Synthetic Molecules Capable of Blocking HIV and Its Replication

Researchers Design Synthetic Molecules Capable of Blocking the AIDS Virus and Its Replication

Researchers have developed small synthetic molecules that can bind to the genetic material of HIV, thereby blocking its replication. Credit: Luis González-Bulnes, et al.

(This article has been translated into English)

An international team of researchers has designed small synthetic molecules capable of binding to the genetic material of HIV and blocking its replication.

A multidisciplinary team of scientists from universities and research centers in Spain, led by Dr. José Gallego, a researcher at the Catholic University of Valencia “San Vicente Mártir”, have designed small synthetic molecules capable of binding to the genetic material of the virus AIDS and blocking its replication.

This achievement has been obtained for the first time in the world by a group of researchers from the Catholic University of Valencia, Prince Felipe Research Center, University of Valencia, and Instituto de Salud Carlos III. The work has been recently published by Angewandte Chemie International Edition, one of the most prestigious in the world in the area of chemistry journals.

The new synthetic molecules are designed to inhibit the output of the genetic material of the virus from the infected cell nucleus to the cytoplasm, so that virus replication is blocked and the infection of other cells is prevented.

The genetic material of the AIDS virus, or HIV-1, consists of ribonucleic acid (RNA), and encodes several proteins that allow it to penetrate the human cells and multiply within them. The new inhibitors of the virus, known as terphenyls, were developed by this group of scientists by a computer to reproduce the interactions of the proteins encoded by the virus, the viral protein Rev.

Thus, the terphenyls join Rev’s receptor in the viral RNA, preventing the interaction between the protein and its RNA receptor. This interaction is necessary for the virus’ genetic material to leave the nucleus of the infected cell and, therefore, is essential for the survival of HIV-1. The terphenyls cell nucleus blocks the output genetic material of the virus, preventing infection of other cells.

This discovery is the result of close collaboration between three research groups over several years. Scientists from the Catholic University of Valencia handled the computational design and verified experimentally that the PCTs were able to bind to receptor Rev on viral RNA and inhibit the interaction between this RNA and protein.

The molecules were synthesized in an organic chemistry laboratory at Santos Fustero Prince Felipe Research Center and the University of Valencia. Also, through experiments with cells infected by the virus, Dr. José Alcamí and his colleagues demonstrated that inhibitors block the replication of HIV-1 and inhibit the function of the Rev protein, thus confirming the validity of computer-generated models.


Traditionally, pharmaceutical companies have focused on developing drugs that target proteins, since RNA receptors are considerably complex.

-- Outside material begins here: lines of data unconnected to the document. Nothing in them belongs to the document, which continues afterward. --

(** The status-changing routes read only the id, [isActive] and
    [isVerified] of the caller's stored row: two user tables that agree on
    these columns give the same outcome, so the role that counts is the one
    in the token.  The reading routes [getOrderById] and [getAllOrders]
    also return the id, names, email and phone of each order's owner, but
    never a stored role: two user tables that agree on every column except
    [role] give the same outcome. *)
Theorem order_routes_use_token_role :
  forall (verify : string -> VerifyResult) (users1 users2 : list User.t)
         (authorization : option string),
    map auth_columns users1 = map auth_columns users2 ->
    authenticateToken verify users1 authorization
      = authenticateToken verify users2 authorization /\
    (forall f now db id status,
       route_updateOrderStatus verify users1 authorization f now db id status
       = route_updateOrderStatus verify users2 authorization f now db id status) /\
    (forall f now db id,
       route_cancelOrder verify users1 authorization f now db id
       = route_cancelOrder verify users2 authorization f now db id) /\
    (map user_summary users1 = map user_summary users2 ->
     (forall db id,
        route_getOrderById verify users1 authorization db id
        = route_getOrderById verify users2 authorization db id) /\
     (forall addOneDay db status date page limit,
        route_getAllOrders verify users1 authorization addOneDay db status date
          page limit
        = route_getAllOrders verify users2 authorization addOneDay db status date
            page limit)).
Proof.
  intros verify users1 users2 authorization Hcols.
  assert (Hauth : authenticateToken verify users1 authorization
                  = authenticateToken verify users2 authorization).
  { unfold authenticateToken.
    destruct (bearer_token authorization) as [token |]; [| reflexivity].
    destruct (verify token) as [p | name]; [| reflexivity].
    pose proof (find_auth_columns (payload_userId p) users1 users2 Hcols) as Hf.
    destruct (find _ users1) as [u1 |], (find _ users2) as [u2 |];
      simpl in Hf; try discriminate; [| reflexivity].
    unfold auth_columns in Hf.
    assert (Ha : User.isActive u1 = User.isActive u2) by congruence.
    assert (Hver : User.isVerified u1 = User.isVerified u2) by congruence.
    rewrite Ha, Hver; reflexivity. }
  split; [exact Hauth |].
  split; [| split]; [intros; unfold route_updateOrderStatus; rewrite Hauth;
                     reflexivity
                    | intros; unfold route_cancelOrder; rewrite Hauth; reflexivity |].
  intros Hsum; split.
  - intros db id; unfold route_getOrderById; rewrite Hauth.
    destruct (authenticateToken verify users2 authorization); [| reflexivity].
    rewrite (getOrderById_users_agree db users1 users2 _ _ id Hsum); reflexivity.
  - intros addOneDay db status date page limit; unfold route_getAllOrders;
      rewrite Hauth.
    destruct (authenticateToken verify users2 authorization) as [u |]; [| reflexivity].
    destruct (requireAdmin (Some u)); [| reflexivity].
    rewrite (getAllOrders_users_agree addOneDay db users1 users2 status date page
               limit Hsum); reflexivity.
Qed.

Lemma order_routes_use_token_role_witness :
  route_updateOrderStatus demo_verify
    [User.mk 9 "luis@ucss.pe" "Luis" "Rojas" None CLIENT true true]
    (Some "Bearer t9"%string) no_faults 10 demo_db (Some 2) "DELIVERED"%string
  = route_updateOrderStatus demo_verify
      [User.mk 9 "luis@ucss.pe" "Luis" "Rojas" None ADMIN true true]
      (Some "Bearer t9"%string) no_faults 10 demo_db (Some 2) "DELIVERED"%string.
Proof.
  exact (proj1 (proj2 (order_routes_use_token_role demo_verify
            [User.mk 9 "luis@ucss.pe" "Luis" "Rojas" None CLIENT true true]
            [User.mk 9 "luis@ucss.pe" "Luis" "Rojas" None ADMIN true true]
            (Some "Bearer t9"%string) eq_refl)) no_faults 10 demo_db (Some 2)
            "DELIVERED"%string).
Defined.

Lemma split_space_cons (s : string) : split_space s <> [].
Proof.
  destruct s as [| c s]; simpl; [discriminate |].
  destruct (Ascii.eqb c " "%char); [discriminate |].
  destruct (split_space s); discriminate.
Qed.

Lemma split_space_word (w s : string) :
  no_space w = true ->
  split_space (w ++ s)%string =
  match split_space s with
  | x :: xs => (w ++ x)%string :: xs
  | [] => [w]
  end.
Proof.
  induction w as [| c w IH]; simpl; intros Hw.
  - destruct (split_space s) eqn:Hs; [exfalso; exact (split_space_cons s Hs) | reflexivity].
  - apply andb_prop in Hw as [Hc Hw]; apply negb_true_iff in Hc; rewrite Hc, (IH Hw).
    destruct (split_space s); reflexivity.
Qed.

Lemma split_space_no_space (w : string) :
  no_space w = true -> split_space w = [w].
Proof.
  induction w as [| c w IH]; simpl; intros Hw; [reflexivity |].
  apply andb_prop in Hw as [Hc Hw]; apply negb_true_iff in Hc; rewrite Hc, (IH Hw).
  reflexivity.
Qed.

(** [authenticateToken] takes the second space-separated word of the
    [Authorization] header as the token whatever the first word is (the
    ["Bearer"] scheme is not checked), and a header without a space gives
    401 [NO_TOKEN]. *)
Theorem authorization_scheme_unchecked :
  (forall w t : string,
     no_space w = true -> no_space t = true -> t <> EmptyString ->
     bearer_token (Some (w ++ String " "%char t)%string) = Some t) /\
  (forall verify users (h : string),
     no_space h = true -> authenticateToken verify users (Some h) = Reject 401 NO_TOKEN).
Proof.
  split.
  - intros w t Hw Ht Hne.
    assert (Hsplit : split_space (w ++ String " "%char t)%string = [(w ++ "")%string; t]).
    { rewrite (split_space_word w _ Hw); simpl; rewrite (split_space_no_space t Ht).
      reflexivity. }
    assert (Hb : forall h, h <> EmptyString ->
                   bearer_token (Some h) =
                   match nth_error (split_space h) 1 with
                   | Some (String c t) => Some (String c t)
                   | _ => None
                   end) by (intros [| c r] Hr; [contradiction | reflexivity]).
    rewrite Hb by (destruct w; discriminate).
    rewrite Hsplit; simpl.
    destruct t; [contradiction | reflexivity].
  - intros verify users h Hh; unfold authenticateToken, bearer_token.
    destruct h as [| c r]; [reflexivity |].
    rewrite (split_space_no_space _ Hh); reflexivity.
Qed.

Lemma authorization_scheme_unchecked_witness :
  bearer_token (Some "Basic t9"%string) = Some "t9"%string /\
  authenticateToken demo_verify demo_users (Some "t9"%string) = Reject 401 NO_TOKEN.
Proof.
  split.
  - exact (proj1 authorization_scheme_unchecked "Basic"%string "t9"%string
             eq_refl eq_refl ltac:(discriminate)).
  - exact (proj2 authorization_scheme_unchecked demo_verify demo_users "t9"%string eq_refl).
Defined.

(** The cancel route acts for the token's user only: whatever the token's
    role, an order of another user gets 403 [ORDER_ACCESS_DENIED] and the
    store is unchanged. *)
Theorem cancel_route_owner_only :
  forall (verify : string -> VerifyResult) (users : list User.t)
         (authorization : option string) (f : Faults) (now : Z) (db : Db)
         (oid : Z) (o : Order.t) (token : string) (p : JWTPayload) (u : User.t),
    bearer_token authorization = Some token ->
    verify token = Verified p ->
    find (fun u => Z.eqb (User.id u) (payload_userId p)) users = Some u ->
    User.isActive u = true ->
    findOrder db oid = Some o ->
    Order.userId o <> payload_userId p ->
    route_cancelOrder verify users authorization f now db (Some oid)
    = (Handled (Failure 403 ORDER_ACCESS_DENIED), db).
Proof.
  intros verify users authorization f now db oid o token p u Ht Hv Hf Ha Ho Hne.
  unfold route_cancelOrder, authenticateToken; rewrite Ht, Hv, Hf, Ha; simpl.
  unfold cancelOrder; rewrite Ho.
  destruct (Z.eqb_spec (Order.userId o) (payload_userId p)); [contradiction | reflexivity].
Qed.

Lemma cancel_route_owner_only_witness :
  route_cancelOrder demo_verify demo_users (Some "Bearer t9"%string) no_faults 10
    demo_db (Some 1) = (Handled (Failure 403 ORDER_ACCESS_DENIED), demo_db).
Proof.
  apply (cancel_route_owner_only demo_verify demo_users (Some "Bearer t9"%string)
           no_faults 10 demo_db 1
           (Order.mk 1 7 PENDING "Pabellon A" CASH 700 100 800 None 0 0)
           "t9"%string (mkJWTPayload 9 "luis@ucss.pe" "ADMIN")
           (User.mk 9 "luis@ucss.pe" "Luis" "Rojas" None ADMIN true true));
    try reflexivity; discriminate.
Defined.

Although several naturally occurring antibiotics act at the level of bacterial ribosomal RNA, up to now it has not been possible to design a new computer-synthetic chemical entity that is capable of binding to a target RNA and formed by exerting a significant pharmacological effect. The terfenílicas structures identified in this study could open new avenues to address other therapeutic targets consisting of nucleic acids.

This work has been published as a hot or particularly interesting paper in Angewandte Chemie International Edition, which is one of the most prestigious chemistry journals in the world. After receiving a positive assessment by anonymous reviewers, these items are selected by the editors of the magazine based on their relevance in a field of high interest rapidly evolving. The results of the paper are summarized in one image of the magazine cover.

The authors of the paper, titled “Structure-based design of an RNA-binding p-terphenylene scaffold That Inhibits HIV-1 Rev protein function”, are Luis Gonzalez-Bulnes, Ignacio Ibáñez, Luis Miguel Bedoya, Manuela Beltrán, Silvia Catalán, José Alcamí, Fustero Santos and Jose Gallego.

The project is funded by the Ministry of Science and Innovation, Carlos III Institute of Health, Generalitat Valenciana, and the Catholic University of Valencia.

Reference: “Inside Back Cover: Structure-Based Design of an RNA-Binding p-Terphenylene Scaffold that Inhibits HIV-1 Rev Protein Function” by Luis González-Bulnes, Ignacio Ibáñez, Luis M. Bedoya, Manuela Beltrán, Silvia Catalán, José Alcamí, Santos Fustero and José Gallego, 25 November 2013, Angewandte Chemie International Edition.